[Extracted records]
(** ** What is retired, what is launched *)

Definition anything (a a' : agent) : Prop := True.
#[local] Instance anything_preorder : PreOrder anything.
Proof. by split. Qed.
Definition no_launch (e : vhappened) : Prop := match what e with VLaunch _ => False | _ => True end.
Lemma before_launch_calm : Effects.calm anything no_launch (before_launch world StopTimeout).
Proof.
  assert (∀ a f, anything a (set_locked f a)) by done. assert (∀ a f, anything a (set_names f a)) by done.
  assert (∀ dep why, Effects.calm anything no_launch (failInterrupted world dep why)) by (intros; unfold failInterrupted; calm).
  assert (∀ n dep, Effects.calm anything no_launch (recover_one world n dep)) by (intros; unfold recover_one, superseded, lock_free, unlock; calm).
  assert (∀ all l, Effects.calm anything no_launch (recover_each world all l)) by (intros all l; induction l; cbn [recover_each]; calm).
  assert (∀ active ids l, Effects.calm anything no_launch (look_over world active ids l)).
  { intros active ids l. induction l as [|c l IH]; cbn [look_over]; [calm|]. destruct (leftover active ids c); calm. }
  assert (∀ ids, Effects.calm anything no_launch (recoverLeftovers world ids)) by (intros; unfold recoverLeftovers; calm).
  assert (∀ c, Effects.calm anything no_launch (retire_leftover world StopTimeout c)) by (intros; unfold retire_leftover; calm).
  unfold before_launch. calm.
Qed.
Lemma launched_none evs tr : Forall no_launch evs → launched (evs ++ tr) = launched tr.
Proof.
  intros H. unfold launched. rewrite omap_app. assert (omap launched_by evs = []) as ->; [|done].
  induction H as [|[c a] evs He _ IH]; [done|]. by destruct c.
Qed.

Definition retires (l : list Container) (e : vhappened) : Prop :=
  match what e with VRetire c _ => c ∈ l | VLaunch _ => False | _ => True end.
Lemma leftovers_loop l0 l : (∀ c, c ∈ l → c ∈ l0) → Effects.calm same_locks (retires l0) (mloop (retire_leftover world StopTimeout) l).
Proof.
  induction l as [|c l IH]; intros H; cbn [mloop]; [calm|].
  assert (Effects.calm same_locks (retires l0) (mloop (retire_leftover world StopTimeout) l)) by (apply IH; intros c' Hc'; apply H; by right).
  assert (∀ g, Effects.calm same_locks (retires l0) (Effects.perform world (VRetire c g))).
  { intros g. apply (calm_perform world same_locks (retires l0) (VRetire c g)). intros a. apply H. by left. }
  unfold retire_leftover. calm.
Qed.
Lemma launch_loop rs : ∀ s, mloop (launch world) rs s = (tt, (s.1, reverse ((λ r, @mk_happened vcall vanswer (VLaunch r) tt) <$> rs) ++ s.2)%list).
Proof.
  induction rs as [|r rs IH]; intros s; cbn [mloop]; [by destruct s|]. unfold launch at 1. rewrite (then_perform world (VLaunch r)), IH. cbn [fst snd].
  rewrite fmap_cons, reverse_cons, <- app_assoc. by destruct (world s.2 (VLaunch r)).
Qed.
Lemma launched_loop rs tr : launched (reverse ((λ r, @mk_happened vcall vanswer (VLaunch r) tt) <$> rs) ++ tr) = (reverse rs ++ launched tr)%list.
Proof.
  revert tr. induction rs as [|r rs IH]; intros tr; [done|]. rewrite fmap_cons, !reverse_cons, <- !app_assoc, IH. done.
Qed.

Definition found (l : list Deployment) : vhappened := @mk_happened vcall vanswer VInFlight (inr l).
Definition known (l : list Application) : vhappened := @mk_happened vcall vanswer VListApplications (inr l).
End Recover.

(** C8: an agent that starts on anything the one before it left, whatever the
    database and Docker answer: when Recover succeeds, every deployment that was
    found in flight has been launched again or recorded FAILED; what is launched
    was found, has not completed, holds its application's lock, and is one per
    application; and a container is retired only if it belongs to an application
    the database knows and is a job's, or is neither of its active deployment nor
    of one that was launched. When Recover fails, nothing is launched. *)
Theorem recover_decides (world : list vhappened → ∀ c, vanswer c) StopTimeout :
  (∀ tr r r', world tr (VPrepare r) = Prepared r' → d r' = d r) →
  let out := Recover world StopTimeout (mk_agent ∅ ∅, []) in
  let tr := out.2.2 in
  (∀ e, out.1 = inl e → launched tr = [] ∨ ∃ a, head tr = Some (@mk_happened vcall vanswer VRecoverTransfers a)) ∧
  (out.1 = inr tt → ∃ interrupted apps, found interrupted ∈ tr ∧ known apps ∈ tr ∧
     (∀ dep, dep ∈ interrupted → (∃ r, r ∈ launched tr ∧ d r = dep) ∨ Exists (failed dep) tr) ∧
     (∀ r, r ∈ launched tr → d r ∈ interrupted ∧ d_CompletedAt (d r) = None ∧ d_Application (d r) ∈ locked out.2.1) ∧
     NoDup ((λ r, d_Application (d r)) <$> launched tr) ∧
     ∀ c grace a, @mk_happened vcall vanswer (VRetire c grace) a ∈ tr →
       ∃ app, app ∈ apps ∧ app_Name app = c_App c ∧
         (c_Job c ≠ ""%string ∨
          app_ActiveDeploymentID app ≠ Some (c_DeploymentID c) ∧ ∀ r, r ∈ launched tr → d_ID (d r) ≠ c_DeploymentID c)).
Proof.
  intros Hk out tr. subst out tr. unfold Recover. rewrite try_eq. set (s0 := (mk_agent ∅ ∅, [])).
  destruct (before_launch_calm world StopTimeout s0) as (_ & evs & E & F).
  destruct (before_launch world StopTimeout s0) as [[e|rs] s1] eqn:Eb; cbn [fst snd] in *.
  { split; [|done]. intros _ _. left. rewrite E, launched_none by done. done. }
  rewrite then_eq, launch_loop. cbn [fst snd]. unfold checked. rewrite (then_perform world VRecoverTransfers). cbn [fst snd mret].
  set (a := world _ VRecoverTransfers). set (ev := @mk_happened vcall vanswer VRecoverTransfers a).
  split; [intros e _; right; by exists a|]. intros _. clear F E evs.
  unfold before_launch in Eb.
  apply try_step in Eb as (interrupted & s2 & E2 & Eb). destruct (perform_step world VInFlight _ _ _ E2) as [A2 S2]. clear E2.
  apply try_step in Eb as (n & s3 & E3 & Eb). destruct (perform_step world VMarkRunsInterrupted _ _ _ E3) as [_ S3]. clear E3.
  apply try_step in Eb as (rs' & s4 & E4 & Eb). apply (recover_each_spec world Hk) in E4 as [(evs4 & E4 & F4) G4 D4 K4 L4].
  apply try_step in Eb as (left & s5 & E5 & Eb). unfold recoverLeftovers in E5.
  apply try_step in E5 as (apps & s6 & E6 & E5). destruct (perform_step world VListApplications _ _ _ E6) as [A6 S6]. clear E6.
  apply try_step in E5 as (containers & s7 & E7 & E5). destruct (perform_step world VListContainers _ _ _ E7) as [_ S7]. clear E7.
  apply then_step in E5 as (left' & s8 & E8 & [= -> <-]).
  set (ids := (λ r, d_ID (d r)) <$> rs') in *.
  pose proof (look_over_result world (active_of apps) ids containers s7) as R8. rewrite E8 in R8. cbn [fst] in R8.
  destruct (look_over_calm world (active_of apps) ids containers s7) as (L8 & evs8 & E8' & F8). rewrite E8 in L8, E8'. cbn [fst snd] in L8, E8'. clear E8.
  apply then_step in Eb as (u & s9 & E9 & Eb).
  destruct (leftovers_loop world StopTimeout left left (λ c H, H) s8) as (L9 & evs9 & E9' & F9). rewrite E9 in L9, E9'. cbn [fst snd] in L9, E9'. clear E9 u.
  apply try_step in Eb as ([] & s10 & E10 & [= <- <-]). unfold checked in E10.
  rewrite (then_perform world (VCompleteExcept ids)) in E10. injection E10 as _ <-.
  set (e10 := @mk_happened vcall vanswer (VCompleteExcept ids) _). cbn [fst snd].
  set (launches := reverse _). set (before := s9.2) in *.
  assert (launched before = []) as N9.
  { rewrite E9'. rewrite launched_none; [|eapply Forall_impl; [exact F9|]; intros [c x]; by destruct c].
    rewrite E8', launched_none; [|eapply Forall_impl; [exact F8|]; intros [c x]; by destruct c].
    rewrite S7, S6, E4. cbn [snd]. change (launched (evs4 ++ s3.2) = []).
    rewrite launched_none; [|eapply Forall_impl; [exact F4|]; intros [c x]; by destruct c]. by rewrite S3, S2. }
  assert (launched (ev :: launches ++ e10 :: before) = reverse rs') as Hl.
  { change (launched (ev :: launches ++ e10 :: before)) with (launched (launches ++ e10 :: before)). unfold launches. rewrite launched_loop.
    change (launched (e10 :: before)) with (launched before). by rewrite N9, app_nil_r. }
  rewrite Hl. assert (reverse rs' ≡ₚ rs') as Hp by apply reverse_Permutation.
  assert (∀ e, e ∈ s4.2 → e ∈ ev :: launches ++ e10 :: before) as In4.
  { intros e He. right. apply elem_of_app. right. right. rewrite E9', E8', S7, S6. rewrite !elem_of_app. right. right. right. by right. }
  assert (locked s9.1 = locked s4.1) as Lk by (rewrite L9, L8, S7; cbn [fst]; by rewrite S6).
  exists interrupted, apps. split_and!.
  - apply In4. rewrite E4, S3, S2. cbn [snd]. apply elem_of_app. right. right. rewrite <- A2. by left.
  - right. apply elem_of_app. right. right. rewrite E9', E8', S7, S6. rewrite !elem_of_app. right. right. right.
    unfold known. rewrite A6. by left.
  - intros dep Hd. destruct (L4 dep Hd) as [(r & Hr & <-)|Hf].
    + left. exists r. split; [by rewrite Hp|done].
    + right. apply Exists_exists in Hf as (e & He & Hf). apply Exists_exists. exists e. split; [by apply In4|done].
  - intros r Hr. rewrite Hp in Hr. destruct (G4 r Hr) as (H1 & H2 & H3 & _). split_and!; [done|done|]. by rewrite Lk.
  - by rewrite Hp.
  - intros c grace x Hx.
    assert (mk_happened (answer := vanswer) (VRetire c grace) x ∈ evs9) as Hin.
    { assert (Forall (λ e, match what e with VRetire _ _ => False | _ => True end) (ev :: launches ++ [e10]) ∧
              Forall (λ e, match what e with VRetire _ _ => False | _ => True end) (evs8 ++ s7.2)) as [N1 N2].
      { assert (∀ l, Forall quiet l → Forall (λ e, match what e with VRetire _ _ => False | _ => True end) l) as Hq.
        { intros l Hq. eapply Forall_impl; [exact Hq|]. intros [q y]. by destruct q. }
        split.
        - constructor; [done|]. apply Forall_app. split; [|by constructor]. unfold launches. apply Forall_reverse, Forall_fmap, Forall_true. done.
        - apply Forall_app. split; [by apply Hq|]. rewrite S7, S6, E4, S3, S2. repeat (constructor; [done|]). apply Forall_app.
          split; [by apply Hq|]. by repeat constructor. }
      rewrite Forall_forall in N1, N2.
      assert (ev :: launches ++ e10 :: before = (ev :: launches ++ [e10]) ++ evs9 ++ evs8 ++ s7.2)%list as Et.
      { rewrite E9', E8'. cbn [app]. f_equal. by rewrite <- (app_assoc launches). }
      rewrite Et in Hx. apply elem_of_app in Hx as [Hx|[Hx|Hx]%elem_of_app]; [by apply N1 in Hx|done|by apply N2 in Hx]. }
    rewrite Forall_forall in F9. apply F9 in Hin. unfold retires in Hin. cbn [what] in Hin. rewrite R8 in Hin.
    apply list_elem_of_filter in Hin as [Hin _]. apply leftover_spec in Hin as (app & Ha & Hn & Hj). exists app. split_and!; [done|done|].
    destruct Hj as [?|[? Hi]]; [by left|right]. split; [done|]. intros r Hr E. apply Hi. rewrite Hp in Hr. rewrite <- E. apply list_elem_of_fmap. by exists r.
Qed.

Work required :: Look above for the line with "let out := Recover" and the line with "(∀ dep, dep". Write out those two lines and all the lines between them, exactly, and no others.

Written answer ::
  let out := Recover world StopTimeout (mk_agent ∅ ∅, []) in
  let tr := out.2.2 in
  (∀ e, out.1 = inl e → launched tr = [] ∨ ∃ a, head tr = Some (@mk_happened vcall vanswer VRecoverTransfers a)) ∧
  (out.1 = inr tt → ∃ interrupted apps, found interrupted ∈ tr ∧ known apps ∈ tr ∧
     (∀ dep, dep ∈ interrupted → (∃ r, r ∈ launched tr ∧ d r = dep) ∨ Exists (failed dep) tr) ∧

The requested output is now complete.